A las cinco de la mañana, Grace se envolvió en un albornoz -el de Jack- y bajó. Siempre se ponía la ropa de Jack. Él le pedía gentilmente que usara lencería, pero ella prefería las chaquetas de los pijamas de él. «¿Qué?», preguntaba ella, posando. «No está mal -contestaba él-, pero ¿por qué no te pruebas sólo el pantalón? Eso sí sería espectacular.» Grace meneó la cabeza al acordarse y entró en la habitación del ordenador.

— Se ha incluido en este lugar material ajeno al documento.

(** * netket_fidelity.operator : single-qubit gate operators

    A shallow embedding of [netket_fidelity/operator/singlequbit_gates.py]
    and of the package's [__init__.py].

    Conventions of the embedding.
    - A basis configuration [sigma] (a one-dimensional jnp array) is a
      [list V]; [V] is the element type of the array and only its equality
      test is used by the code.  The casts [jnp.asarray(_, dtype=sigma.dtype)]
      are the identity on [V].
    - Matrix elements are computed in exact arithmetic: a [float] is an [R],
      a [complex] is a pair of reals.  Rounding is not modelled there; the
      amplitudes of Hadamard, which need only a division and a square root,
      are also given as the binary64 numbers the code returns.
    - A call that raises returns [None].
    - jnp indexing: a read with an index past the end is clamped to the last
      position (and raises on an empty axis); a write [.at[..].set(..)] with
      an index past the end is dropped.  Indices are naturals, so the
      negative (wrap-around) indices of Python are not part of the model.
    - [jax.vmap f] over the leading axis is the element-wise map of [f];
      [jax.jit f] computes what [f] computes, except that array arguments
      reach the body as immutable traced arrays. *)

From Stdlib Require Import Floats.
From Stdlib Require Import Reals Lra Lia.
From stdpp Require Import base option list strings.

(** ** Complex numbers, as far as the gates use them *)

Module Cplx.
Local Open Scope R_scope.

Definition C : Type := R * R.

Definition RtoC (x : R) : C := (x, 0).
Definition Ci : C := (0, 1).
Definition Copp (z : C) : C := (- fst z, - snd z).
Definition Cmult (z w : C) : C :=
  (fst z * fst w - snd z * snd w, fst z * snd w + snd z * fst w).

(** [abs(z) ** 2] *)
Definition Cnorm2 (z : C) : R := fst z * fst z + snd z * snd z.

End Cplx.
Import Cplx.

(** ** jnp / numpy primitives *)

(** [jnp.where(c, a, b)] on scalars. *)
Definition where_ {A : Type} (c : bool) (a b : A) : A := if c then a else b.

(** [a[i]] on a jnp axis: the index is clamped, an empty axis raises. *)
Definition getitem {A : Type} (a : list A) (i : nat) : option A :=
  a !! (i `min` pred (length a)).

(** [a[i, js]] with a sequence [js] of column indices. *)
Definition getitem_row {A : Type} (a : list (list A)) (i : nat) (js : list nat)
  : option (list A) :=
  row ← getitem a i; mapM (getitem row) js.

(** [a.at[i, j].get()] *)
Definition at2_get {A : Type} (a : list (list A)) (i j : nat) : option A :=
  row ← getitem a i; getitem row j.

(** [a.at[i].set(v)]: a write past the end is dropped. *)
Definition at_set {A : Type} (a : list A) (i : nat) (v : A) : list A :=
  <[i := v]> a.

(** [a.at[i, j].set(v)] *)
Definition at2_set {A : Type} (a : list (list A)) (i j : nat) (v : A)
  : list (list A) :=
  alter (λ row, <[j := v]> row) i a.

(** [jnp.tile(sigma, (n, 1))] *)
Definition tile {A : Type} (sigma : list A) (n : nat) : list (list A) :=
  replicate n sigma.

(** [jnp.zeros(n)] *)
Definition zeros {A : Type} (zero : A) (n : nat) : list A := replicate n zero.

(** [jnp.prod] of an integer array. *)
Definition jnp_prod (l : list Z) : Z := foldr Z.mul 1%Z l.

(** [jax.vmap(f, out_axes=(0, 0))] for an [f] that returns a pair. *)
Definition vmap {A B D : Type} (f : A → option (B * D)) (xs : list A)
  : option (list B * list D) :=
  rs ← mapM f xs; Some (fst <$> rs, snd <$> rs).

(** [x.reshape(-1, x.shape[-1])] on a two-dimensional batch [x] (a list of
    rows of one length): the batch itself.  With rows of length 0 the
    dimension -1 cannot be resolved and the reshape raises; an empty batch
    is taken to have rows of positive length. *)
Definition reshape_batch {A : Type} (x : list (list A))
  : option (list (list A)) :=
  if bool_decide (Forall (λ row, 0 < length row) x) then Some x else None.

(** [a.size] of a two-dimensional array. *)
Definition array_size {A : Type} (a : list (list A)) : nat := length (concat a).
Fixpoint getitem (d : dict) (k : string) : option string :=
  match d with
  | [] => None
  | (k', v) :: d' => if String.eqb k' k then Some v else getitem d' k
  end.

End Py.

(** ** [guess_seqformat] *)

Definition default : string := "fasta".

Definition ext_to_fmt_table : Py.dict :=
  [ ("aln", "clustal");
    ("embl", "embl");
    ("fasta", "fasta");
    ("fa", "fasta");
    ("genbank", "genbank");
    ("gb", "genbank");
    ("phylip", "phylip");
    ("phy", "phylip");
    ("ph", "phylip");
    ("pir", "pir");
    ("stockholm", "stockholm");
    ("st", "stockholm");
    ("stk", "stockholm") ].

Definition guess_seqformat (fseq : string) : string :=
  let fext := snd (Py.splitext fseq) in
  let fext := Py.lower (Py.slice_from fext 1) in
  match Py.getitem ext_to_fmt_table fext with
  | Some fmt => fmt
  | None => default
  end.

(** The table of the specification, as a total function of the
    (lower-case) extension: thirteen entries, anything else is fasta. *)
Definition format_of_extension (e : string) : string :=
  if e =? "aln" then "clustal"
  else if e =? "embl" then "embl"
  else if e =? "fasta" then "fasta"
  else if e =? "fa" then "fasta"
  else if e =? "genbank" then "genbank"
  else if e =? "gb" then "genbank"
  else if e =? "phylip" then "phylip"
  else if e =? "phy" then "phylip"
  else if e =? "ph" then "phylip"
  else if e =? "pir" then "pir"
  else if e =? "stockholm" then "stockholm"
  else if e =? "st" then "stockholm"
  else if e =? "stk" then "stockholm"
  else "fasta".

(** The final extension of a file name, read off the characters from
    left to right with no index arithmetic.  Within the last path
    component (what follows the last "/"), the extension is what follows
    the last "." that has a character other than "." somewhere before it;
    the dots that open a component (a hidden file) start no extension. *)
Module Ext.

Record scan := { named : bool; ext : option string }.

Definition start : scan := {| named := false; ext := None |}.

Definition step (st : scan) (c : ascii) : scan :=
  if Ascii.eqb c "/" then start
  else if Ascii.eqb c "." then
    {| named := named st; ext := if named st then Some "" else None |}
  else
    {| named := true;
       ext := option_map (fun e => e ++ String c "") (ext st) |}.

Fixpoint run (st : scan) (p : string) : scan :=
  match p with
  | EmptyString => st
  | String c p' => run (step st c) p'
  end.

End Ext.

Definition final_extension (p : string) : option string :=
  Ext.ext (Ext.run Ext.start p).

Definition format_of_name (p : string) : string :=
  match final_extension p with
  | Some e => format_of_extension (Py.lower e)
  | None => "fasta"
  end.

(** ** The data of the script *)

(** What the script reads of a [Bio.SeqRecord]; [seq] is [str(record.seq)]. *)
Module SeqRecord.
Record t := { id : string; description : string; seq : string }.
End SeqRecord.

(** The option values [optparse] hands to [main] (see [cmdline_parser]):
    a flag that is not given is [None], which is false. *)
Record Values := {
  search_in : string;
  verbose : bool;
  debug : bool;
  revcomp : bool;
  ignore_case : bool;
  invert_match : bool
}.

(** A Python exception: its class and its message. *)
Inductive exn := Exception (class message : string).

(** A file object: the process's standard input, or what [gzip.open] or
    [open(_, "rU")] made of a path.  A file object equals itself only. *)
Inductive handle :=
| sys_stdin
| gzip_open (fseq : string)
| open_rU (fseq : string).

Definition handle_eqb (h1 h2 : handle) : bool :=
  match h1, h2 with
  | sys_stdin, sys_stdin => true
  | gzip_open a, gzip_open b => String.eqb a b
  | open_rU a, open_rU b => String.eqb a b
  | _, _ => false
  end.

(** The records a [SeqIO.parse] generator yields, one at a time, until it
    is exhausted or the parser raises. *)
Inductive stream :=
| Yield (record : SeqRecord.t) (rest : stream)
| StopIteration
| Raise (e : exn).

Fixpoint yielded (records : stream) : list SeqRecord.t :=
  match records with
  | Yield r rest => r :: yielded rest
  | StopIteration => []
  | Raise _ => []
  end.

Fixpoint exhausted (records : stream) : bool :=
  match records with
  | Yield _ rest => exhausted rest
  | StopIteration => true
  | Raise _ => false
  end.

(** A compiled pattern ([re.compile]) and a match object. *)
Record RegexObject := { pattern : string; IGNORECASE : bool }.

Record MatchObject := { string_ : string; span : nat * nat }.

(** What a run does that can be seen from outside, in order. *)
Inductive event :=
| Stdout (text : string)
| Stderr (text : string)
| RevComp (s : string)
| Compile (pattern : string) (ignore_case : bool)
| Exists (fseq : string)
| Open (h : handle)
| Parse (h : handle) (fmt : string)
| Close (h : handle).

(** How a piece of the script ends: it goes on with a value, it leaves
    through [sys.exit], or an exception nobody catches unwinds it. *)
Inductive result (A : Type) :=
| Return (a : A)
| SystemExit (code : Z)
| Uncaught (e : exn).

Arguments Return {A} a.
Arguments SystemExit {A} code.
Arguments Uncaught {A} e.

(** The exit status of the interpreter. *)
Definition exit_status {A} (r : result A) : Z :=
  match r with
  | Return _ => 0
  | SystemExit code => code
  | Uncaught _ => 1
  end.

(** Standard output: the texts written, and their concatenation. *)
Fixpoint stdout_writes (t : list event) : list string :=
  match t with
  | [] => []
  | Stdout text :: t' => text :: stdout_writes t'
  | _ :: t' => stdout_writes t'
  end.

Definition stdout (t : list event) : string :=
  String.concat "" (stdout_writes t).

(** The levels of [logging]. *)
Module logging.
Definition DEBUG : Z := 10.
Definition INFO : Z := 20.
Definition WARN : Z := 30.
Definition CRITICAL : Z := 50.
End logging.

(** ** The collaborators

    What the script takes from outside: the file system and standard
    input (a world that reading may change), the regular expressions of
    [re], the sequences of [Bio.Seq] and the parsers of [Bio.SeqIO]. *)
Class Collaborators (World : Type) := {
  (** [os.path.basename(sys.argv[0])], the [%prog] of optparse *)
  prog : string;
  (** [str] of a list of strings *)
  str_list : list string -> string;
  (** [os.path.exists] *)
  os_path_exists : World -> string -> bool;
  (** the exception [gzip.open] or [open] raises, if it does *)
  open_error : World -> handle -> option exn;
  (** [SeqIO.parse(fhandle, fmt)], and the world once it has been read *)
  SeqIO_parse : handle -> string -> World -> stream * World;
  (** [str(Seq(s).reverse_complement())], or the exception it raises *)
  reverse_complement : string -> exn + string;
  (** the [re.error] of a pattern that does not compile *)
  re_error : string -> option exn;
  (** where [regexp.search(target)] finds its first match, if anywhere *)
  re_find : RegexObject -> string -> option (nat * nat)
}.

(** ** Sequencing, with a state, an early exit and a trace *)

Section Monad.

Variable World : Type.

(** The state a run threads: the world, the level of the root logger
    [LOG], and the clock that stamps the log lines ([clock 0] is the time
    of the next line). *)
Record state := {
  world : World;
  level : Z;
  clock : nat -> string
}.

(** [logging.basicConfig(level=logging.WARN, ...)] *)
Definition boot (w : World) (clock : nat -> string) : state :=
  {| world := w; level := logging.WARN; clock := clock |}.

Definition Script (A : Type) : Type := state -> result A * state * list event.

Definition ret {A} (a : A) : Script A := fun s => (Return a, s, []).

Definition bind {A B} (m : Script A) (f : A -> Script B) : Script B := fun s =>
  match m s with
  | (Return a, s', t) => let '(r, s'', t') := f a s' in (r, s'', (t ++ t')%list)
  | (SystemExit code, s', t) => (SystemExit code, s', t)
  | (Uncaught e, s', t) => (Uncaught e, s', t)
  end.

Definition outcome {A} (x : result A * state * list event) : result A :=
  fst (fst x).

Definition final {A} (x : result A * state * list event) : state :=
  snd (fst x).

Definition trace {A} (x : result A * state * list event) : list event :=
  snd x.

End Monad.

Arguments world {World} s.
Arguments level {World} s.
Arguments clock {World} s.
Arguments boot {World} w clock.
Arguments ret {World A} a.
Arguments bind {World A B} m f.
Arguments outcome {World A} x.
Arguments final {World A} x.
Arguments trace {World A} x.


Declare Scope script_scope.
Delimit Scope script_scope with script.

Notation "x <- m ;; k" := (bind m (fun x => k))
  (at level 61, m at next level, right associativity) : script_scope.
Notation "m ;; k" := (bind m (fun _ => k))
  (at level 61, right associativity) : script_scope.

Definition nl : string := String "010"%char "".

(** The module's docstring, [__doc__]. *)
Definition doc : string := "A grep for sequence files." ++ nl.

(** ** The script *)

Section Script.

Context {World : Type} `{Collaborators World}.

Open Scope script_scope.

Local Abbreviation M := (Script World).

Definition emit (e : event) : M unit := fun s => (Return tt, s, [e]).

Definition sys_exit {A} (code : Z) : M A := fun s => (SystemExit code, s, []).

Definition raise {A} (e : exn) : M A := fun s => (Uncaught e, s, []).

Definition when (b : bool) (m : M unit) : M unit :=
  if b then m else ret tt.

(** [for x in xs: body] *)
Fixpoint for_each {A} (xs : list A) (body : A -> M unit) : M unit :=
  match xs with
  | [] => ret tt
  | x :: xs' => body x ;; for_each xs' body
  end.

(** [for record in records: body], over a generator *)
Fixpoint for_records (records : stream) (body : SeqRecord.t -> M unit)
  : M unit :=
  match records with
  | Yield record rest => body record ;; for_records rest body
  | StopIteration => ret tt
  | Raise e => raise e
  end.

(** [print s] *)
Definition print (s : string) : M unit := emit (Stdout (s ++ nl)).

(** *** The logger [LOG]

    The root logger, with the format
    ['%(levelname)s [%(asctime)s]: %(message)s'] on standard error. *)

Definition LOG_setLevel (l : Z) : M unit := fun s =>
  (Return tt, {| world := world s; level := l; clock := clock s |}, []).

Lo primero que hizo fue comprobar la nueva dirección de correo electrónico empleada para recibir las respuestas de su spam con la foto. Lo que vio la sorprendió.
No había respuestas.
Ni una sola.
¿Cómo podía ser? Cabía la posibilidad, supuso, de que nadie hubiera reconocido a la mujer de la foto. Se había preparado para eso. Pero ya habían enviado cientos de miles de mensajes. Aun teniendo en cuenta los filtros de spam y demás, alguien debería de haber contestado, aunque fuese con un improperio, algún chiflado con demasiado tiempo libre, o alguien que, harto de la avalancha de spam, necesitara desahogarse.
Alguien.
Pero no había recibido ni una sola respuesta.
¿Eso qué significaba?
La casa estaba en silencio. Emma y Max aún dormían. También Cora. Ésta roncaba, tumbada cara arriba con la boca abierta.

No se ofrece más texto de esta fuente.